Era stata l'unica gioia della giornata.

Sto venendo a casa tua, spuntò sul display del mio cellulare. Ero in ritardo. Spensi la piastra, mi alzai e presi la borsa.

- Stai uscendo, tesoro? - mi chiese mia madre quando scesi in salotto.

Annuii, cercando di mettere le chiavi e il portafoglio dentro la borsetta microscopica.

- Vado alla partita -.

Perché dovevano essere tanto carine quanto piccole quelle borse? Erano inutili, in pratica.

- Wendy, posso farti una domanda? Non voglio che ti arrabbi, però -.

Lasciai perdere la borsa, alzando la testa per guardarla negli occhi. Si era avvicinata, con una tazza di caffè in mano.

- Ti ha fatto del male? -.

- Chi? -. Sapevo bene a chi si riferiva.

- Aiden. Wendy, ho capito che si tratta di lui. Ti ha fatto del male? Fisicamente, intendo - mi chiese, inclinando la testa verso il basso.
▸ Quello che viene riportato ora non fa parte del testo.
Section gc.
Context (lbs : list L7RuntimeInfo) (nodes : list string) (svcPorts : list ServicePort) (ports fwPorts : list Z)
  (names : list string) (allPorts : list ServicePort) (w : W).
Hypothesis (Hne : names ≠ []) (Hd : port_range (sp_Port defaultPort)) (Hi : binv w) (Hkeys : keys_wf w).
Hypothesis (Hcovers : gc_covers lbs svcPorts names allPorts w).
Let done := checkpoint_done lbs nodes svcPorts ports fwPorts.
Hypothesis Hdone : done w.

(** The load balancers and services that are asked for stay as they were. *)
Let asked_kept (w' : W) : Prop :=
  (∀ k, k ∈ known cp_l7s names → lget l7s_snap w' !! k = lget l7s_snap w !! k) ∧
  (∀ q, q ∈ allPorts → port_range (sp_Port q) → bsv w' !! be_name cp_backends (sp_Port q) = bsv w !! be_name cp_backends (sp_Port q)).
Lemma gc_rest_ok r w1 :
  gc_safe cp_l7s names w w1 → (ig_side w1, be_side w1, fwv w1) = (ig_side w, be_side w, fwv w) →
  (∀ u, r = inr u → gc_done cp_l7s names w w1) →
  wp (gc_rest names allPorts r) (λ _ w', done w' ∧ collected names allPorts w w' ∧ asked_kept w') (λ _ w', done w') w1.
Proof.
  intros Hsafe Hk Hr. pose proof Hk as Hk'. unfold ig_side, be_side in Hk'. injection Hk' as _ _ _ Hbs1 Hh1 Hi1 Hc1 _.
  apply wp_bind, wp_try. eapply wp_mono; [apply gc_backends_stage|..]; cbv beta.
  - by rewrite Hi1.
  - unfold port_keys, port_keyed, bk_pool. simpl. rewrite Hc1. apply Hkeys.
  - intros [] w2 [Hdel Hk2]. pose proof (deleted_spared _ _ _ _ Hdel) as Hsp.
    assert (done w2) by (by eapply (done_kept _ _ _ _ _ names allPorts w w1)).
    destruct r as [err|u]; [by apply wp_throw|]. rewrite decide_False by (by destruct names). apply wp_ret. split; [done|].
    unfold ig_side, lb_side in Hk2. injection Hk2 as _ _ _ Hlv2 Hlp2 _. destruct (Hr u eq_refl) as (Hsame&Hgone&_). split; [split|].
    + intros k l Hl Hk'. rewrite Hlp2, Hlv2. by apply Hgone.
    + intros p Hp Hg. destruct Hdel as (_&Hdel&_). destruct (Hdel p Hp) as (?&?&_); [|done].
      unfold garbage, bk_pool in *. simpl in *. by rewrite Hc1.
    + split; [intros k Hk'; rewrite Hlp2; by apply Hsame|]. intros q Hq Hr'. destruct Hdel as (_&_&Hkept&_).
      destruct (Hkept _ Hr') as (->&_); [|by rewrite Hbs1]. intros (_&_&Hno). by apply (Hno q).
  - intros e w2 [Hsp Hk2]. assert (done w2) by (by eapply (done_kept _ _ _ _ _ names allPorts w w1)).
    destruct r; by apply wp_throw.
Qed.
Lemma GC_stage :
  wp (cm_GC cluster names allPorts) (λ _ w', done w' ∧ collected names allPorts w w' ∧ asked_kept w') (λ _ w', done w') w.
Proof.
  apply wp_bind, wp_try. eapply wp_mono; [by apply gc_lbs_stage|..]; cbv beta.
  - intros [] w1 [[? ?] ?]. by apply (gc_rest_ok (inr tt)).
  - intros e w1 [? ?]. by apply (gc_rest_ok (inl e)).
Qed.
End gc.

(** From the world before the checkpoint to the one after it. *)
Section before.
Context (lbs : list L7RuntimeInfo) (svcPorts : list ServicePort) (names : list string) (allPorts : list ServicePort) (w w1 : W).
Hypothesis (Hl : lbs_wf lbs w) (Hcovers : gc_covers lbs svcPorts names allPorts w) (Hcaches : caches_kept lbs svcPorts w w1).

Lemma known_synced k : k ∉ known cp_l7s names → lget l7s_snap w1 !! k = lget l7s_snap w !! k.
Proof.
  intros Hk. apply Hcaches. intros ri Hri ->. apply Hk, elem_of_list_to_set, list_elem_of_fmap.
  exists (ri_Name ri). split; [done|by apply Hcovers].
Qed.
Lemma keys_wf_after : keys_wf w → keys_wf w1.
Proof.
  intros [Hp Hk]. destruct Hcaches as (Hcl&Hcp&_). unfold cached_ports, bk_pool in Hcp. simpl in Hcp. split.
  - intros k Hin. destruct (decide (k ∈ portKey <$> (sp_Port <$> svcPorts))) as [(q&->&(p&->&Hps)%list_elem_of_fmap)%list_elem_of_fmap|Hno].
    + exists (sp_Port p). split; [by apply Hcovers|done].
    + apply Hp. rewrite <-Hcp; [done|]. intros q Hq ->. by apply Hno, list_elem_of_fmap_2.
  - intros k Hin. destruct (decide (k ∈ lb_name cp_l7s <$> lbs)) as [(ri&->&Hri)%list_elem_of_fmap|Hno]; [by apply Hl|].
    apply Hk. rewrite <-Hcl; [done|]. intros ri Hri ->. by apply Hno, list_elem_of_fmap_2.
Qed.
Lemma gc_covers_after : gc_covers lbs svcPorts names allPorts w1.
Proof.
  destruct Hcovers as (?&?&Hu). split; [done|]. split; [done|]. intros l (k&Hk&Hno). apply Hu. exists k. split; [|done].
  unfold lb_pool in *. simpl in *. by rewrite <-known_synced.
Qed.
Lemma collected_before w' : collected names allPorts w1 w' → collected names allPorts w w'.
Proof.
  intros [Hlb Hbe]. split.
  - intros k l Hk Hno. apply Hlb; [by rewrite known_synced|done].
  - intros p Hp (Hin&Hig&Hno). apply Hbe; [done|]. split; [|done]. destruct Hcaches as (_&Hcp&_). rewrite Hcp; [done|].
    intros q (sp&->&Hsp)%list_elem_of_fmap Heq%Itoa_inj. destruct Hcovers as (_&Hcov&_).
    destruct (Hcov sp Hsp) as [_ (sp'&Hin'&Heq')]. apply (Hno sp' Hin'). congruence.
Qed.
End before.

(** C3. Garbage collection does not undo the checkpoint. Let the load balancers
    be known under the keys of their names, and let [GC] be given at least one
    name, as [sync] does as long as there is an ingress, and names and ports that
    cover those the checkpoint was for ([gc_covers]: no load balancer to collect
    has recorded an object of one that was synced). Then after a checkpoint without error
    everything it achieved is still there when [GC] returns, even if [GC] fails
    half way. If it succeeds, the load balancers of other names have left the pool,
    and their rules, proxies, url map, static address and, unless the ingress
    named a certificate of its own, the current certificate are gone (an old
    certificate is not deleted, see [LB_GC_spec]); and the services and health
    checks of the ports that nothing uses are gone. *)
Theorem Checkpoint_GC_spec lbs nodes svcPorts namedPorts fwPorts names allPorts w :
  lbs_wf lbs w → nodes_wf w → binv w → port_range (sp_Port defaultPort) → Forall instance_name nodes →
  names ≠ [] → keys_wf w → gc_covers lbs svcPorts names allPorts w →
  let done := checkpoint_done lbs nodes svcPorts (sp_Port <$> all_named namedPorts) fwPorts in
  wp (Checkpoint cluster lbs nodes svcPorts namedPorts fwPorts)
    (λ '(igs, err) w1, err = None →
       wp (cm_GC cluster names allPorts) (λ _ w', done w' ∧ collected names allPorts w w') (λ _ w', done w') w1)
    (λ _ _, False) w.
Proof.
  intros Hl Hn Hi Hd Hnodes Hne Hkeys Hc done. eapply wp_mono; [apply (Checkpoint_ok lbs nodes svcPorts)|cbv beta|done]; try done.
  { apply Forall_forall. intros p Hp. by apply Hc. }
  intros [igs err] w1 Hok ->. destruct (Hok eq_refl) as [Hdone Hcaches].
  eapply wp_mono; [apply (GC_stage lbs nodes svcPorts (sp_Port <$> all_named namedPorts) fwPorts)|cbv beta|done].
  - done.
  - done.
  - by destruct Hcaches as (_&_&?).
  - by eapply keys_wf_after.
  - by eapply gc_covers_after.
  - exact Hdone.
  - intros _ w' (?&?&_). split; [done|]. by eapply collected_before.
Qed.
End checkpoint.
Era l'espressione di chi cercava di afferrare un cucciolo abbandonato in mezzo la strada. Davo quell'impressione? Quella di un cucciolo abbandonato?

- No! - strillai - Mamma, come ti viene in mente? -.
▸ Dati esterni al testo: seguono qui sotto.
(* ===== verification/SyncSpec.v ===== *)
(** * SyncSpec: a sync of the controller, from the ingress to the cloud

    [sync] (pkg/controller/controller.go) over the pools that [NewClusterManager]
    builds (pkg/controller/cluster_manager.go). [ControllerSpec] says which calls
    a successful sync has made; [CheckpointSpec], [TranslatorSpec] and
    [LoadBalancersSpec] say what each of them leaves. Here they meet: after a
    sync that succeeds, the load balancer of the ingress serves it. *)

From S2P Require Import Prelude GoLang GoStrings Compute Utils Annotations Namer HealthChecks Instances InstancesSync Firewalls Backends BackendsSpec.
From S2P Require Import LoadBalancers LoadBalancersSpec Frames LoadBalancersSync K8s TaskQueue Translator TranslatorSpec ClusterManager Tls.
From S2P Require Import Controller ControllerSpec NegControllerSpec CheckpointSpec.

(** A result that was computed satisfies the postcondition. *)
Lemma wp_Ok {W A} (m : M W A) Q E a w w' : m w = (Ok a, w') → wp m Q E w → Q a w'.
Proof. unfold wp. by intros ->. Qed.
Lemma NoDup_fmap_filter {A B} (f : A → B) (P : A → Prop) `{∀ x, Decision (P x)} l : NoDup (f <$> l) → NoDup (f <$> filter P l).
Proof.
  induction l as [|x l IH]; [done|]. rewrite fmap_cons, filter_cons. intros [Hx Hl]%NoDup_cons. case_decide; [|auto].
  apply NoDup_cons. split; [|auto]. intros (y&Heq&[_ Hy]%list_elem_of_filter)%list_elem_of_fmap. apply Hx, list_elem_of_fmap. eauto.
Qed.
Lemma keeps_Ok {W F A} (f : W → F) (m : M W A) r w w' : keeps f m → m w = (r, w') → f w' = f w.
Proof. intros Hm Heq. specialize (Hm w). by rewrite Heq in Hm. Qed.

(** ** Calls that move along a preorder *)

Definition moves {W A} (R : W → W → Prop) (m : M W A) : Prop := ∀ w, R w (m w).2.
Section moves.
Context {W : Type} (R : W → W → Prop) `{!PreOrder R}.

Lemma moves_ret {A} (a : A) : moves R (mret a).
Proof. intros w. simpl. reflexivity. Qed.
Lemma moves_ofOption {A} (o : option A) : moves R (ofOption o).
Proof. intros w. destruct o; simpl; reflexivity. Qed.
Lemma moves_bind {A B} (m : M W A) (f : A → M W B) : moves R m → (∀ a, moves R (f a)) → moves R (m ≫= f).
Proof.
  intros Hm Hf w. unfold mbind, M_bind. specialize (Hm w). destruct (m w) as [[a|e|] w']; simpl in *; [|done..].
  etransitivity; [exact Hm|apply Hf].
Qed.
Lemma moves_try {A} (m : M W A) : moves R m → moves R (try m).
Proof. intros Hm w. unfold try. specialize (Hm w). by destruct (m w) as [[a|e|] w']. Qed.
Lemma moves_forCollect {A B} (f : A → M W B) l : (∀ x, moves R (f x)) → moves R (forCollect f l).
Proof.
  intros Hf. induction l; simpl; [apply moves_ret|]. apply moves_bind; [done|]. intros y.
  apply moves_bind; [done|]. intros ys. apply moves_ret.
Qed.
Lemma moves_wp {A} (m : M W A) : (∀ w, wp m (λ _ w', R w w') (λ _ w', R w w') w) → moves R m.
Proof. intros Hm w. specialize (Hm w). unfold wp in Hm. by destruct (m w) as [[a|e|] w']. Qed.
End moves.

Section sync.
Context {W : Type} `{InstanceGroups W, HealthCheckProvider W, BackendServices W, NEGGetter W, LoadBalancers W, FirewallCloud W}.
Context `{ZoneLister W, MapRange, !KeyRange Z, IngressClient W, TlsLoader W}.
Context (createCmd updateCmd : Firewall → string → string) (deleteCmd : string → string → string).
Context (instances_snap : lens W (gmap string unit)) (backends_snap defaults_snap : lens W (gmap string (option BackendService)))
  (l7s_snap : lens W (gmap string L7)) (glbcDefaultBackend : lens W (option BackendService)).
Context (prober : ServicePort → M W (option Probe)) (namer : Namer) (defaultPort : ServicePort) (path : string).
Context (json_groups : list (string * string) → string) (json_backends : gmap string string → option string).

Local Abbreviation backends := (cp_backends backends_snap prober namer defaultPort).
Local Abbreviation defaults := (cp_defaults defaults_snap namer).
Local Abbreviation l7s := (cp_l7s l7s_snap glbcDefaultBackend namer defaultPort).
Local Abbreviation checker := (NewHealthChecker (MkHealthChecks path namer)).
Local Abbreviation defaultChecker := (NewHealthChecker (MkHealthChecks "/healthz" namer)).

Context `{!GroupLaws W, !MemberLaws W, !BackendWorld W, !BackendLaws (H1 := checker) backends}.
Context `{!BackendLaws (H1 := defaultChecker) defaults, !LBWorld W, !LBLaws W, !FirewallLaws W}.
Context `{!LensLaws instances_snap, !LensLaws l7s_snap}.
Context `{!ClusterFrames instances_snap backends_snap defaults_snap l7s_snap glbcDefaultBackend prober}.
Context `{!GCFrames instances_snap backends_snap l7s_snap glbcDefaultBackend}.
- Era solo una domanda. Cos'è successo, allora?  -.

- Non voglio parlarne - dissi. Il mio tono era pacato, comprensivo bei suoi confronti. A volte, ci arrabbiamo con i nostri genitori. Pensiamo che si vogliano solo immischiare, ficcare il naso nelle nostre vite private. Ci ribelliamo, li attacchiamo, ci isoliamo. Ma, ogni tanto, dovremmo metterci al posto loro e immaginare come debbano vivere all'oscuro di tutto ciò che non gli raccontiamo. Sono i nostri genitori ed è lecito che si preoccupino per noi.

I miei mi assillavano da giorni, se non con le parole, anche solo con gli sguardi. Ma non potevo arrabbiarmi con loro, perché probabilmente mi sarei sentita ancora peggio senza nessuno a preoccuparsi per me.

- Mamma, scusa. Ti voglio bene - sospirai, abbracciandola di slancio. Allontanò la mano con la tazza e mi strinse a sé con quella libera. Scusa perché non voglio parlarne, scusa perché mi aveva sempre detto di stargli lontano, scusa perché le madri hanno sempre ragione e i figli non ascoltano.

Il campanello interruppe quel momento.

- Ti voglio bene anch'io, tesoro mio - disse, prima che mi staccassi a malincuore. L'abbraccio di una madre è da sempre il miglior farmaco.

Mi sentivo davvero meglio, nonostante potesse sembrare surreale. Avevo bisogno di quell'appoggio da parte sua, quel conforto che solo una madre sa darti e, purtroppo, non tutti hanno la possibilità di provare.

- Ci vediamo più tardi - le dissi, prima di recarmi alla porta. Mi seguì, salutò Lisa e poi rientrò.

- Sei venuta a piedi? - le chiesi mentre richiudevo il piccolo cancello.

- No, mi ha lasciato mia madre. Sono andata dalla psicologa -.

- E come è andata? - domandai, camminando al suo fianco verso scuola.